• [What is being asked]: Hand back the entries below exactly.

[Data shown]

(** C6 in a world without [requirements.txt]. *)
Lemma missing_requirements_exits_witness :
  run (scripted committing)
    (start 3 (world_of (files None (Some "Continue.")) None)) =
    Some (Raise (SystemExit 1),
          printed "Warning: Prompt file not found: requirements.txt"
            (start 3 (world_of (files None (Some "Continue.")) None))).
Proof.
  apply (missing_requirements_exits (scripted committing)
           (start 3 (world_of (files None (Some "Continue.")) None))).
  vm_compute. reflexivity.
Defined.

(** C7 with an architect that leaves the stop token behind. *)
Lemma stop_token_before_loop_witness :
  let s1 := after (run_setup (scripted finishing)) (start 3 base_world) in
  run (scripted finishing) (start 3 base_world) = Some (Ret tt, s1).
Proof.
  apply (stop_token_before_loop (scripted finishing) (start 3 base_world)
           "Continue." _ "# aider chat. Plan written, all tasks DONE.").
  - vm_compute. reflexivity.
  - vm_compute. discriminate.
  - vm_compute. reflexivity.
  - exists "# aider chat. Plan written, all tasks ", ".". reflexivity.
Defined.

(** C1 with an engine that commits in every run: three iterations, then
    the loop is over. *)
Lemma loop_runs_at_most_max_iterations_witness :
  let engine := scripted committing in
  let s0 := after (run_setup engine) (start 3 base_world) in
  let s1 := after (loop_body engine "Continue." 0) s0 in
  let s2 := after (loop_body engine "Continue." 1) s1 in
  let s3 := after (loop_body engine "Continue." 2) s2 in
  run_loop engine "Continue." s0 = Some (Ret tt, s3) ∧
  ∃ evs, trace s3 = trace s0 ++ evs ∧
         sessions_created "code" evs = 3%nat ∧
         sessions_run "code" evs = 3%nat.
Proof.
  intros engine s0 s1 s2 s3.
  apply (proj2 (loop_runs_at_most_max_iterations engine)
           "Continue." s0 s1 s2 s3).
  - reflexivity.
  - run_iteration engine "commit-1".
  - run_iteration engine "commit-2".
  - run_iteration engine "commit-3".
Defined.

(** C5 with an engine whose third run, the delegation of iteration 2,
    raises: the process exits with status 1 after two "code" sessions. *)
Lemma delegation_error_exits_witness :
  let engine := scripted (failing_at 3) in
  let s0 := after (run_setup engine) (start 5 base_world) in
  let s1 := after (loop_body engine "Continue." 0) s0 in
  let s' :=
    after (coder_run engine (session "code") "Continue.")
      (after (create_coder engine "code")
         (printed "Starting iteration 2" (after is_complete s1))) in
  run engine (start 5 base_world) =
    Some (Raise (SystemExit 1),
          printed "Error during iteration 2: model unavailable" s') ∧
  exit_status (Raise (SystemExit 1)) = 1%Z ∧
  ∃ evs, trace s' = trace s0 ++ evs ∧
         sessions_created "code" evs = 2%nat ∧
         sessions_run "code" evs = 2%nat.
Proof.
  intros engine s0 s1 s'.
  apply (proj2 (delegation_error_exits engine)
           (start 5 base_world) "Continue." s0 (after is_complete s0)
           s1 (after is_complete s1)
           (OtherError "RuntimeError" "model unavailable") s').
  - vm_compute. reflexivity.
  - reflexivity.
  - vm_compute. reflexivity.
  - run_delegation engine.
  - vm_compute. reflexivity.
  - run_delegation engine.
  - reflexivity.
Defined.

[/Data shown]

• [Written solution]:
(** C6 in a world without [requirements.txt]. *)
Lemma missing_requirements_exits_witness :
  run (scripted committing)
    (start 3 (world_of (files None (Some "Continue.")) None)) =
    Some (Raise (SystemExit 1),
          printed "Warning: Prompt file not found: requirements.txt"
            (start 3 (world_of (files None (Some "Continue.")) None))).
Proof.
  apply (missing_requirements_exits (scripted committing)
           (start 3 (world_of (files None (Some "Continue.")) None))).
  vm_compute. reflexivity.
Defined.

(** C7 with an architect that leaves the stop token behind. *)
Lemma stop_token_before_loop_witness :
  let s1 := after (run_setup (scripted finishing)) (start 3 base_world) in
  run (scripted finishing) (start 3 base_world) = Some (Ret tt, s1).
Proof.
  apply (stop_token_before_loop (scripted finishing) (start 3 base_world)
           "Continue." _ "# aider chat. Plan written, all tasks DONE.").
  - vm_compute. reflexivity.
  - vm_compute. discriminate.
  - vm_compute. reflexivity.
  - exists "# aider chat. Plan written, all tasks ", ".". reflexivity.
Defined.

(** C1 with an engine that commits in every run: three iterations, then
    the loop is over. *)
Lemma loop_runs_at_most_max_iterations_witness :
  let engine := scripted committing in
  let s0 := after (run_setup engine) (start 3 base_world) in
  let s1 := after (loop_body engine "Continue." 0) s0 in
  let s2 := after (loop_body engine "Continue." 1) s1 in
  let s3 := after (loop_body engine "Continue." 2) s2 in
  run_loop engine "Continue." s0 = Some (Ret tt, s3) ∧
  ∃ evs, trace s3 = trace s0 ++ evs ∧
         sessions_created "code" evs = 3%nat ∧
         sessions_run "code" evs = 3%nat.
Proof.
  intros engine s0 s1 s2 s3.
  apply (proj2 (loop_runs_at_most_max_iterations engine)
           "Continue." s0 s1 s2 s3).
  - reflexivity.
  - run_iteration engine "commit-1".
  - run_iteration engine "commit-2".
  - run_iteration engine "commit-3".
Defined.

(** C5 with an engine whose third run, the delegation of iteration 2,
    raises: the process exits with status 1 after two "code" sessions. *)
Lemma delegation_error_exits_witness :
  let engine := scripted (failing_at 3) in
  let s0 := after (run_setup engine) (start 5 base_world) in
  let s1 := after (loop_body engine "Continue." 0) s0 in
  let s' :=
    after (coder_run engine (session "code") "Continue.")
      (after (create_coder engine "code")
         (printed "Starting iteration 2" (after is_complete s1))) in
  run engine (start 5 base_world) =
    Some (Raise (SystemExit 1),
          printed "Error during iteration 2: model unavailable" s') ∧
  exit_status (Raise (SystemExit 1)) = 1%Z ∧
  ∃ evs, trace s' = trace s0 ++ evs ∧
         sessions_created "code" evs = 2%nat ∧
         sessions_run "code" evs = 2%nat.
Proof.
  intros engine s0 s1 s'.
  apply (proj2 (delegation_error_exits engine)
           (start 5 base_world) "Continue." s0 (after is_complete s0)
           s1 (after is_complete s1)
           (OtherError "RuntimeError" "model unavailable") s').
  - vm_compute. reflexivity.
  - reflexivity.
  - vm_compute. reflexivity.
  - run_delegation engine.
  - vm_compute. reflexivity.
  - run_delegation engine.
  - reflexivity.
Defined.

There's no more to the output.